Andrew Cornes

The Secretary General of the Anglican Communion, Bishop Anthony Poggo, is being regrettably naïve in his criticism of the Global South Primates’ rejection of the Archbishop of Canterbury’s spiritual leadership. He is claiming that the Church of England still has an orthodox doctrine of marriage, but he is not wise to the political game played by revisionist Bishops in the General Synod debate on same-sex blessings.

In his statement on Monday after the decision by the Global South Fellowship of Anglicans (GSFA) effectively to sack Justin Welby as the global spiritual leader of the Anglican Communion, Bishop Poggo highlighted a successful amendment in the Synod debate on February 8th and 9th to the measure introducing the blessings for same-sex couples. This has stipulated that the Prayers of Love and Faith, when they are published prior to the next Synod meeting in July, ‘should not be contrary or indicative of a departure from the doctrine of the Church of England’.

Bishop Poggo was referring to the amendment moved by Canon Andrew Cornes, a member of the Synod’s House of clergy representing Chichester Diocese. The Bishop of London, Sarah Mullally, who has been the lead Bishop in the Living in Love and Faith process, fielded the amendments during the debate for the House of Bishops. Under Synod rules the Bishops had a veto on all the amendments moved during the eight-hour debate.
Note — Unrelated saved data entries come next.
(** Two more nodes, and two connections drawn from node 1. *)
Definition fork_events : list Event :=
  [ TypeMessage "a"; CreateNode somewhere;
    TypeMessage "b"; CreateNode somewhere;
    Connect (conn "1" "2"); Connect (conn "1" "3") ].

Definition fork : AppState := run fork_events initialState.

(** Three more nodes, and the two edges 1 → 2 and 3 → 4: every node is
    connected, and no edge leaves node 2. *)
Definition two_pairs : AppState :=
  run [ TypeMessage "a"; CreateNode somewhere;
        TypeMessage "b"; CreateNode somewhere;
        TypeMessage "c"; CreateNode somewhere;
        Connect (conn "1" "2"); Connect (conn "3" "4") ] initialState.

(** A no-break space, U+00A0, as its two bytes. *)
Definition noBreakSpace : string :=
  String.String (Ascii.ascii_of_nat 194)
    (String.String (Ascii.ascii_of_nat 160) String.EmptyString).

(** The chain 1 → 2 → 3 with node 2 clicked and a new text typed. *)
Definition chain_selected_typed : AppState :=
  run (chain_events ++
       [NodeClick {| Node.id := "2"; Node.type := "messageNode";
                     Node.position := somewhere;
                     Node.data := {| message := "a" |} |};
        TypeMessage "new text"])
    initialState.

(** The chain 1 → 2 → 3 with a text typed for the next node. *)
Definition chain_typed_events : list Event := chain_events ++ [TypeMessage "c"].

Definition chain_typed : AppState := run chain_typed_events initialState.

(** A diamond 1 → 2 → 4, 1 → 3 → 4: node 4 is reached twice and expanded
    once. *)
Definition diamond : list Edge.t :=
  map (λ '(s, t), {| Edge.id := s +:+ "-" +:+ t; Edge.source := s;
                     Edge.sourceHandle := Handle.undefined; Edge.target := t;
                     Edge.targetHandle := Handle.undefined |})
    [("1", "2"); ("1", "3"); ("2", "4"); ("3", "4")].

(** The chain 1 → 2 → 3 with node 2 clicked. *)
Definition chain_selected : AppState :=
  run (chain_events ++
       [NodeClick {| Node.id := "2"; Node.type := "messageNode";
                     Node.position := somewhere;
                     Node.data := {| message := "a" |} |}])
    initialState.

(** ** The rest of the component *)

(** [handleKeyDown] of the keyboard effect: the Delete key removes the
    selected edge. *)
Definition handleKeyDown (key : string) (st : AppState) : AppState :=
  if bool_decide (key = "Delete") && truthy_opt (selectedEdgeId st)
  then deleteSelectedEdge st
  else st.

(** What a render derives from the state: [canSave], which disables the
    Save buttons when it is false; the condition of the warning card,
    [!canSave && nodes.length > 1]; and [!messageText.trim()], which
    disables the Create and Update buttons. *)
Definition canSave (st : AppState) : bool :=
  areAllNodesConnected (nodes st) (edges st).

Definition showWarning (st : AppState) : bool :=
  negb (canSave st) && bool_decide (1 < length (nodes st)).

Definition submitDisabled (st : AppState) : bool :=
  negb (truthy (trim (messageText st))).

(** The toasts are the only output; this replaces the whole log. *)
Definition setToasts (v : list string) (st : AppState) : AppState :=
  {| nodes := nodes st; edges := edges st;
     persistedNodes := persistedNodes st;
     persistedEdges := persistedEdges st;
     nodeIdCounter := nodeIdCounter st;
     selectedNodeId := selectedNodeId st;
     selectedEdgeId := selectedEdgeId st; messageText := messageText st;
     showSettings := showSettings st; toasts := v |}.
At the press conference at Lambeth Palace on January 20th, when Bishop Mullally, flanked by the Archbishops of Canterbury and York, announced the CofE Bishops’ intention to introduce services of same-sex blessing, she claimed the CofE’s marriage doctrine was not being changed. So, the Cornes amendment did not pose any political problem for her.
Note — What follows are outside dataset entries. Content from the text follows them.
(** The values of the statement, in the order of the columns. *)
Lemma sql_insert_values (item : NormalizedRecord) :
  sql_insert item
  = insert_head
    ++ flat_map value_line
         [escape_sql (JStr (title item)); escape_sql (JStr (content item));
          escape_sql (JStr (summary item)); escape_sql (JStr (description item));
          escape_sql (source item); escape_sql (JStr (category item));
          escape_sql (JStr (published_at item)); escape_sql (created_by item);
          escape_sql (JBool (is_active item)); escape_sql (JStr (source_type item));
          escape_sql (rss_source_id item); escape_sql (link item);
          escape_sql (JStr (guid item)); escape_sql (JStr (author item));
          escape_sql (image_url item); escape_sql (JStr (tags item));
          escape_sql (JStr (language item)); str_of_int (view_count item);
          str_of_int (like_count item); str_of_int (comment_count item);
          str_of_int (share_count item); float_repr (hotness_score item);
          escape_sql (JStr (status item)); escape_sql (JBool (is_processed item))]
    ++ insert_tail.
Proof.
  unfold sql_insert. cbn [flat_map]. rewrite app_nil_r.
  repeat rewrite <- app_assoc. reflexivity.
Qed.

Lemma escape_sql_text (s : pystr) : escape_sql (JStr s) = quoted_literal s.
Proof.
  unfold escape_sql, quoted_literal, quote_char, py_str. cbn [Console.py_str].
  now rewrite replace_doubles.
Qed.

End SqlColumns.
It duly passed but significantly his second amendment did not. Canon Cornes, a retired conservative evangelical vicar, tried to insert a ‘call upon the House of Bishops, when further refining the Prayers of Love and Faith, to include instructions making it clear that they should not be used so as to indicate or imply affirmation of sexually active relationships outside Holy Matrimony or to invoke God’s blessings on such relationships’.

Bishop Mullally resisted that amendment as she did an earlier amendment moved by Sam Margrave, an orthodox lay member of Coventry, and she and her supporters did so for political reasons. They knew that any change to the CofE’s doctrine that marriage is between a man and a woman would not get the necessary two-thirds majority in a Synod vote. But they were determined to unhook from the marriage doctrine the idea that sex is exclusively for heterosexual marriage in line with Bishop Mullally’s statement at the Lambeth Palace press conference that some of the LGBT people being blessed in the Prayers of Love and Faith would be in sexual relationships

In their behind-the-scenes manoeuvres before the debate, revisionist Bishops were reportedly very concerned about the ‘optics’ of certain amendments, particularly in the eyes of LGBT activists in Parliament and the secular media. The Margrave amendment deliberately kept the traditional definition of marriage and sexual exclusivity together so in sinking his, the Bishops were forced to torpedo both convictions at once.

But in moving two separate amendments, one affirming the CofE’s present doctrine of marriage, the other calling for heterosexually-married exclusivity in sexual relations, Canon Cornes arguably helped Bishop Mullally and company out of a political hole they had dug for themselves, caused by their resistance to the Margrave amendment in which they appeared to reject the doctrine of marriage they had earlier claimed was being retained.

That is why the Cornes amendment is a lame duck. The General Synod has now approved the blessing of sexually-active relationships outside of heterosexual marriage.

The GSFA has well understood the political significance of the revisionist Bishops’ determination in the Synod debate to decouple the traditional Christian sexual ethic from the CofE’s developing doctrine of marriage. Bishop Poggo unfortunately has not understood their Machiavellian tactics.